Definition parse_number (s : chars) : option (Z * chars) :=
  let (neg, body) :=
    match s with
    | c :: r => if (code c =? 45)%N then (true, r) else (false, s)
    | [] => (false, s)
    end in
  let (d, r) := Dec.read_uint body in
  match d with
  | Nil => None
  | _ =>
      if Decimal.uint_beq (unorm d) d
      then
        match r with
        | c :: _ =>
            match code c with
            | 46%N | 101%N | 69%N => None
            | _ => Some (if neg then - Z.of_N (N.of_uint d) else Z.of_N (N.of_uint d), r)
            end
        | [] => Some (if neg then - Z.of_N (N.of_uint d) else Z.of_N (N.of_uint d), r)
        end
      else None
  end.

Section Loops.
Variable parse_value : chars -> option (json * chars).

(** After "[" and a first non-"]" character: elements up to "]". *)
Fixpoint parse_items (n : nat) (s : chars) : option (list json * chars) :=
  match n with
  | O => None
  | S n' =>
      match parse_value s with
      | Some (v, r) =>
          match skip_ws r with
          | c :: r' =>
              match code c with
              | 44%N =>
                  match parse_items n' r' with
                  | Some (vs, r'') => Some (v :: vs, r'')
                  | None => None
                  end
              | 93%N => Some ([v], r')
              | _ => None
              end
          | [] => None
          end
      | None => None
      end
  end.

(** After "{" and a first non-"}" character: members up to "}". *)
Fixpoint parse_members (n : nat) (s : chars)
  : option (list (string * json) * chars) :=
  match n with
  | O => None
  | S n' =>
      match skip_ws s with
      | q :: r0 =>
          if (code q =? 34)%N then
            match parse_chars r0 with
            | Some (k, r1) =>
                match skip_ws r1 with
                | colon :: r2 =>
                    if (code colon =? 58)%N then
                      match parse_value r2 with
                      | Some (v, r3) =>
                          match skip_ws r3 with
                          | c :: r4 =>
                              match code c with
                              | 44%N =>
                                  match parse_members n' r4 with
                                  | Some (kvs, r5) => Some ((unstr k, v) :: kvs, r5)
                                  | None => None
                                  end
                              | 125%N => Some ([(unstr k, v)], r4)
                              | _ => None
                              end
                          | [] => None
                          end
                      | None => None
                      end
                    else None
                | [] => None
                end
            | None => None
            end
          else None
      | [] => None
      end
  end.
End Loops.

Definition literal (word : string) (v : json) (s : chars) : option (json * chars) :=
  let w := str word in
  if decide (take (length w) s = w) then Some (v, drop (length w) s) else None.

(** One JSON value, leading white space allowed; [fuel] bounds the
    nesting depth and the number of elements of each array and object. *)
Fixpoint parse_value (fuel : nat) (s : chars) : option (json * chars) :=
  match fuel with
  | O => None
  | S fuel' =>
      match skip_ws s with
      | [] => None
      | c :: r =>
          match code c with
          | 110%N => literal "null" JNull (c :: r)
          | 116%N => literal "true" (JBool true) (c :: r)
          | 102%N => literal "false" (JBool false) (c :: r)
          | 34%N =>
              match parse_chars r with
              | Some (t, r') => Some (JStr (unstr t), r')
              | None => None
              end
          | 91%N =>
              match skip_ws r with
              | c' :: r' =>
                  if (code c' =? 93)%N then Some (JArr [], r')
                  else
                    match parse_items (parse_value fuel') fuel' r with
                    | Some (vs, r'') => Some (JArr vs, r'')
                    | None => None
                    end
              | [] => None
              end
          | 123%N =>
              match skip_ws r with
              | c' :: r' =>
                  if (code c' =? 125)%N then Some (JObj [], r')
                  else
                    match parse_members (parse_value fuel') fuel' r with
                    | Some (kvs, r'') => Some (JObj kvs, r'')
                    | None => None
                    end
              | [] => None
              end
          | _ =>
              match parse_number (c :: r) with
              | Some (n, r') => Some (JNum n, r')
              | None => None
              end
          end
      end
  end.

(** JSON.parse: one value, then nothing but white space; [None] stands
    for the SyntaxError.  It is also the answer here for a text with a
    number that is no integer (a fraction, an exponent) or an escape
    above 00ff, values outside [json]. *)
Definition parse (text : string) : option json :=
  let s := str text in
  match parse_value (S (length s)) s with
  | Some (v, r) => match skip_ws r with [] => Some v | _ => None end
  | None => None
  end.

End Json.

(** ** Dates

    A Date object is its time value: milliseconds since the epoch, or NaN
    for an Invalid Date ([None]). *)

Definition Date : Type := option Z.
(** * Organizer views of pretalx: a shallow embedding of
    [src/pretalx/orga/views/event.py]

    The views are Django class-based views.  Each handler is embedded as a
    function in a small state-and-exception monad over the part of the world
    the handler touches: the [EventPermission] and [User] tables, the action
    log, the message storage of the request, the mail outbox, the task queue.
    What Django or another pretalx module provides (form validation results,
    the formset's object lists, [send_invite_email], the mail backend) enters
    as data of the request or as a field of an environment record. *)

From Stdlib Require Import ZArith Ascii String.
From stdpp Require Import gmap strings list fin_maps.

Local Open Scope string_scope.
Local Open Scope list_scope.
Local Open Scope nat_scope.

(** ** Python values used by the views *)

Module Py.

(** [str.isspace] on the code points below 256 (strings are modelled as
    sequences of Latin-1 code points). *)
Definition isspace (c : ascii) : bool :=
  let n := nat_of_ascii c in
  (((9 <=? n) && (n <=? 13)) || ((28 <=? n) && (n <=? 32))
   || (n =? 133) || (n =? 160))%nat.

Fixpoint lstrip (s : string) : string :=
  match s with
  | EmptyString => EmptyString
  | String c s' => if isspace c then lstrip s' else s
  end.

Definition reverse (s : string) : string :=
  string_of_list_ascii (rev (list_ascii_of_string s)).

Definition rstrip (s : string) : string := reverse (lstrip (reverse s)).

(** [s.strip()] *)
Definition strip (s : string) : string := rstrip (lstrip s).

(** ASCII lower-casing, as the database's case-insensitive match does. *)
Definition lower_ascii (c : ascii) : ascii :=
  let n := nat_of_ascii c in
  if ((65 <=? n) && (n <=? 90))%nat then ascii_of_nat (n + 32) else c.

Fixpoint lower (s : string) : string :=
  match s with
  | EmptyString => EmptyString
  | String c s' => String (lower_ascii c) (lower s')
  end.

(** The [__iexact] field lookup. *)
Definition iexact (a b : string) : bool := String.eqb (lower a) (lower b).

(** Truthiness of an optional string field ([None] and [''] are falsy). *)
Definition truthy_str (o : option string) : bool :=
  match o with
  | Some s => negb (String.eqb s "")
  | None => false
  end.

(** Truthiness of a primary key ([None] and [0] are falsy). *)
Definition truthy_pk (o : option nat) : bool :=
  match o with
  | Some (S _) => true
  | _ => false
  end.

(** [str(x)] for an optional string, as [str.format] renders it. *)
Definition str_of (o : option string) : string :=
  match o with
  | Some s => s
  | None => "None"
  end.

(** [QueryDict.get(key, default)]: the last value submitted for the key. *)
Fixpoint get (post : list (string * string)) (key : string) : option string :=
  match post with
  | [] => None
  | (k, v) :: rest =>
      match get rest key with
      | Some v' => Some v'
      | None => if String.eqb k key then Some v else None
      end
  end.

Definition get_default (post : list (string * string)) (key default : string)
  : string :=
  match get post key with
  | Some v => v
  | None => default
  end.

End Py.

(** ** Exceptions, responses, messages *)

Inductive Exn :=
| PermissionDenied
| Http404
| MultipleObjectsReturned
| AttributeError
| AssertionError
| ValueError
| Failure (msg : string).

Inductive outcome (A : Type) :=
| Ok (a : A)
| Raise (e : Exn).
Arguments Ok {A} a.
Arguments Raise {A} e.

Inductive Url :=
| url_event_base (event : nat)          (* event.urls.base *)
| url_orga_base (event : nat)           (* event.orga_urls.base *)
| url_settings (event : nat)            (* event.orga_urls.settings *)
| url_mail_settings (event : nat)       (* event.orga_urls.mail_settings *)
| url_team_settings (event : nat)       (* event.orga_urls.team_settings *)
| url_user_view.                        (* reverse('orga:user.view') *)

Inductive Response :=
| Redirect (to : Url)
| FormInvalid.                          (* the form re-rendered with errors *)

Inductive Level := Info | Success | Warning | Error.

Record Message := { level : Level; text : string }.

#[global] Instance Level_eq_dec : EqDecision Level.
Proof. solve_decision. Defined.
#[global] Instance Message_eq_dec : EqDecision Message.
Proof. solve_decision. Defined.
#[global] Instance Url_eq_dec : EqDecision Url.
Proof. solve_decision. Defined.

(** [QuerySet.first()]: the row with the smallest primary key. *)
Definition first {A} (m : gmap nat A) : option (nat * A) :=
  foldr (λ kv acc,
           match acc with
           | Some kv' => if decide (kv'.1 < kv.1) then Some kv' else Some kv
           | None => Some kv
           end) None (map_to_list m).

(** ** The monad of a request handler

    A handler transforms the state [S] it works on and either returns a value
    or raises. *)

Definition M (S A : Type) : Type := S → outcome A * S.

Definition ret {S A} (a : A) : M S A := λ w, (Ok a, w).
Definition bind {S A B} (m : M S A) (k : A → M S B) : M S B :=
  λ w, match m w with
       | (Ok a, w') => k a w'
       | (Raise e, w') => (Raise e, w')
       end.
Definition raise {S A} (e : Exn) : M S A := λ w, (Raise e, w).
Definition gets {S A} (f : S → A) : M S A := λ w, (Ok (f w), w).
Definition modify {S} (f : S → S) : M S unit := λ w, (Ok tt, f w).

Notation "x <- m ;; k" := (bind m (λ x, k))
  (at level 100, m at next level, k at level 200, right associativity).
Notation "m ;;; k" := (bind m (λ _, k))
  (at level 100, k at level 200, right associativity).

(** [for x in xs: body(x)] *)
Fixpoint for_each {S A} (body : A → M S unit) (xs : list A) : M S unit :=
  match xs with
  | [] => ret tt
  | x :: rest => body x ;;; for_each body rest
  end.

(** ** The team: [EventTeam] and [InvitationView] *)

Module Team.

Record User := {
  nick : string;
  email : string;
  is_administrator : bool }.

(** A row of the [EventPermission] table; the primary key is the key of
    the table. *)
Record EventPermission := {
  event : nat;
  user : option nat;
  is_orga : bool;
  is_reviewer : bool;
  review_override_count : Z;
  invitation_token : option string;
  invitation_email : option string }.

(** A model instance in memory: [pk] is [None] until it is first saved. *)
Record PermObj := { pk : option nat; row : EventPermission }.

Definition set_user (u : option nat) (r : EventPermission) :=
  {| event := event r; user := u; is_orga := is_orga r;
     is_reviewer := is_reviewer r;
     review_override_count := review_override_count r;
     invitation_token := invitation_token r;
     invitation_email := invitation_email r |}.
Definition set_is_orga (b : bool) (r : EventPermission) :=
  {| event := event r; user := user r; is_orga := b;
     is_reviewer := is_reviewer r;
     review_override_count := review_override_count r;
     invitation_token := invitation_token r;
     invitation_email := invitation_email r |}.
Definition set_is_reviewer (b : bool) (r : EventPermission) :=
  {| event := event r; user := user r; is_orga := is_orga r;
     is_reviewer := b;
     review_override_count := review_override_count r;
     invitation_token := invitation_token r;
     invitation_email := invitation_email r |}.
Definition set_invitation_token (t : option string) (r : EventPermission) :=
  {| event := event r; user := user r; is_orga := is_orga r;
     is_reviewer := is_reviewer r;
     review_override_count := review_override_count r;
     invitation_token := t;
     invitation_email := invitation_email r |}.
Definition set_invitation_email (e : option string) (r : EventPermission) :=
  {| event := event r; user := user r; is_orga := is_orga r;
     is_reviewer := is_reviewer r;
     review_override_count := review_override_count r;
     invitation_token := invitation_token r;
     invitation_email := e |}.
Definition with_row (f : EventPermission → EventPermission) (p : PermObj) :=
  {| pk := pk p; row := f (row p) |}.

_____

• [Task requirements] Which lines above hold the string "code"? Please copy all of them.

• [Written solution]
    | c :: r => if (code c =? 45)%N then (true, r) else (false, s)
            match code c with
              match code c with
          if (code q =? 34)%N then
                    if (code colon =? 58)%N then
                              match code c with
          match code c with
                  if (code c' =? 93)%N then Some (JArr [], r')
                  if (code c' =? 125)%N then Some (JObj [], r')
(** [str.isspace] on the code points below 256 (strings are modelled as
    sequences of Latin-1 code points). *)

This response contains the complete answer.